(Saved entries)
========================================

Class RtpExtension := {
  kMinId : Z;
  kMaxId : Z;
  kMaxValueSize : Z;
  kOneByteHeaderExtensionMaxId : Z;
  kOneByteHeaderExtensionMaxValueSize : Z
}.

Class RtpExtensionLaws {ops : RtpExtension} := {
  kMinId_pos : 1 <= kMinId;
  kMaxId_u8 : kMaxId <= 255;
  kMaxValueSize_u8 : kMaxValueSize <= 255;
  one_byte_id : kOneByteHeaderExtensionMaxId <= 14;
  one_byte_size : kOneByteHeaderExtensionMaxValueSize <= 16
}.

(** The values of RFC 8285, for concrete runs. *)
#[global] Instance rfc8285 : RtpExtension | 100 := {|
  kMinId := 1; kMaxId := 255; kMaxValueSize := 255;
  kOneByteHeaderExtensionMaxId := 14; kOneByteHeaderExtensionMaxValueSize := 16
|}.

#[global] Instance rfc8285_laws : RtpExtensionLaws.
Proof. constructor; cbn; lia. Qed.

(** ** RTPExtensionType *)

Definition kRtpExtensionNone : Z := 0.
Definition kRtpExtensionTransmissionTimeOffset : Z := 1.
Definition kRtpExtensionAudioLevel : Z := 2.
Definition kRtpExtensionCsrcAudioLevel : Z := 3.
Definition kRtpExtensionInbandComfortNoise : Z := 4.
Definition kRtpExtensionAbsoluteSendTime : Z := 5.
Definition kRtpExtensionAbsoluteCaptureTime : Z := 6.
Definition kRtpExtensionVideoRotation : Z := 7.
Definition kRtpExtensionTransportSequenceNumber : Z := 8.
Definition kRtpExtensionTransportSequenceNumber02 : Z := 9.
Definition kRtpExtensionPlayoutDelay : Z := 10.
Definition kRtpExtensionVideoContentType : Z := 11.
Definition kRtpExtensionVideoLayersAllocation : Z := 12.
Definition kRtpExtensionVideoTiming : Z := 13.
Definition kRtpExtensionRtpStreamId : Z := 14.
Definition kRtpExtensionRepairedRtpStreamId : Z := 15.
Definition kRtpExtensionMid : Z := 16.
Definition kRtpExtensionGenericFrameDescriptor00 : Z := 17.
Definition kRtpExtensionGenericFrameDescriptor02 : Z := 18.
Definition kRtpExtensionColorSpace : Z := 19.
Definition kRtpExtensionVideoFrameTrackingId : Z := 20.
Definition kRtpExtensionNumberOfExtensions : Z := 21.

Definition known_type (type : Z) : Prop :=
  kRtpExtensionNone < type < kRtpExtensionNumberOfExtensions.

Module RtpHeaderExtensionMap.

Section map.
Context {limits : RtpExtension} {uri : Type} {uri_dec : EqDecision uri} (Uri : Z -> uri).

(** The order of kExtensions; each entry has the type and its URI. *)
Definition kExtensions : list Z := [
  kRtpExtensionTransmissionTimeOffset; kRtpExtensionAudioLevel; kRtpExtensionCsrcAudioLevel;
  kRtpExtensionAbsoluteSendTime; kRtpExtensionAbsoluteCaptureTime; kRtpExtensionVideoRotation;
  kRtpExtensionTransportSequenceNumber; kRtpExtensionTransportSequenceNumber02;
  kRtpExtensionPlayoutDelay; kRtpExtensionVideoContentType; kRtpExtensionVideoLayersAllocation;
  kRtpExtensionVideoTiming; kRtpExtensionRtpStreamId; kRtpExtensionRepairedRtpStreamId;
  kRtpExtensionMid; kRtpExtensionGenericFrameDescriptor00; kRtpExtensionGenericFrameDescriptor02;
  kRtpExtensionColorSpace; kRtpExtensionInbandComfortNoise; kRtpExtensionVideoFrameTrackingId
].

Definition kInvalidType : Z := kRtpExtensionNone.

========================================

* THE TASK:
Print every entry exactly.

* EXERCISE RESPONSE:
Class RtpExtension := {
  kMinId : Z;
  kMaxId : Z;
  kMaxValueSize : Z;
  kOneByteHeaderExtensionMaxId : Z;
  kOneByteHeaderExtensionMaxValueSize : Z
}.

Class RtpExtensionLaws {ops : RtpExtension} := {
  kMinId_pos : 1 <= kMinId;
  kMaxId_u8 : kMaxId <= 255;
  kMaxValueSize_u8 : kMaxValueSize <= 255;
  one_byte_id : kOneByteHeaderExtensionMaxId <= 14;
  one_byte_size : kOneByteHeaderExtensionMaxValueSize <= 16
}.

(** The values of RFC 8285, for concrete runs. *)
#[global] Instance rfc8285 : RtpExtension | 100 := {|
  kMinId := 1; kMaxId := 255; kMaxValueSize := 255;
  kOneByteHeaderExtensionMaxId := 14; kOneByteHeaderExtensionMaxValueSize := 16
|}.

#[global] Instance rfc8285_laws : RtpExtensionLaws.
Proof. constructor; cbn; lia. Qed.

(** ** RTPExtensionType *)

Definition kRtpExtensionNone : Z := 0.
Definition kRtpExtensionTransmissionTimeOffset : Z := 1.
Definition kRtpExtensionAudioLevel : Z := 2.
Definition kRtpExtensionCsrcAudioLevel : Z := 3.
Definition kRtpExtensionInbandComfortNoise : Z := 4.
Definition kRtpExtensionAbsoluteSendTime : Z := 5.
Definition kRtpExtensionAbsoluteCaptureTime : Z := 6.
Definition kRtpExtensionVideoRotation : Z := 7.
Definition kRtpExtensionTransportSequenceNumber : Z := 8.
Definition kRtpExtensionTransportSequenceNumber02 : Z := 9.
Definition kRtpExtensionPlayoutDelay : Z := 10.
Definition kRtpExtensionVideoContentType : Z := 11.
Definition kRtpExtensionVideoLayersAllocation : Z := 12.
Definition kRtpExtensionVideoTiming : Z := 13.
Definition kRtpExtensionRtpStreamId : Z := 14.
Definition kRtpExtensionRepairedRtpStreamId : Z := 15.
Definition kRtpExtensionMid : Z := 16.
Definition kRtpExtensionGenericFrameDescriptor00 : Z := 17.
Definition kRtpExtensionGenericFrameDescriptor02 : Z := 18.
Definition kRtpExtensionColorSpace : Z := 19.
Definition kRtpExtensionVideoFrameTrackingId : Z := 20.
Definition kRtpExtensionNumberOfExtensions : Z := 21.

Definition known_type (type : Z) : Prop :=
  kRtpExtensionNone < type < kRtpExtensionNumberOfExtensions.

Module RtpHeaderExtensionMap.

Section map.
Context {limits : RtpExtension} {uri : Type} {uri_dec : EqDecision uri} (Uri : Z -> uri).

(** The order of kExtensions; each entry has the type and its URI. *)
Definition kExtensions : list Z := [
  kRtpExtensionTransmissionTimeOffset; kRtpExtensionAudioLevel; kRtpExtensionCsrcAudioLevel;
  kRtpExtensionAbsoluteSendTime; kRtpExtensionAbsoluteCaptureTime; kRtpExtensionVideoRotation;
  kRtpExtensionTransportSequenceNumber; kRtpExtensionTransportSequenceNumber02;
  kRtpExtensionPlayoutDelay; kRtpExtensionVideoContentType; kRtpExtensionVideoLayersAllocation;
  kRtpExtensionVideoTiming; kRtpExtensionRtpStreamId; kRtpExtensionRepairedRtpStreamId;
  kRtpExtensionMid; kRtpExtensionGenericFrameDescriptor00; kRtpExtensionGenericFrameDescriptor02;
  kRtpExtensionColorSpace; kRtpExtensionInbandComfortNoise; kRtpExtensionVideoFrameTrackingId
].

Definition kInvalidType : Z := kRtpExtensionNone.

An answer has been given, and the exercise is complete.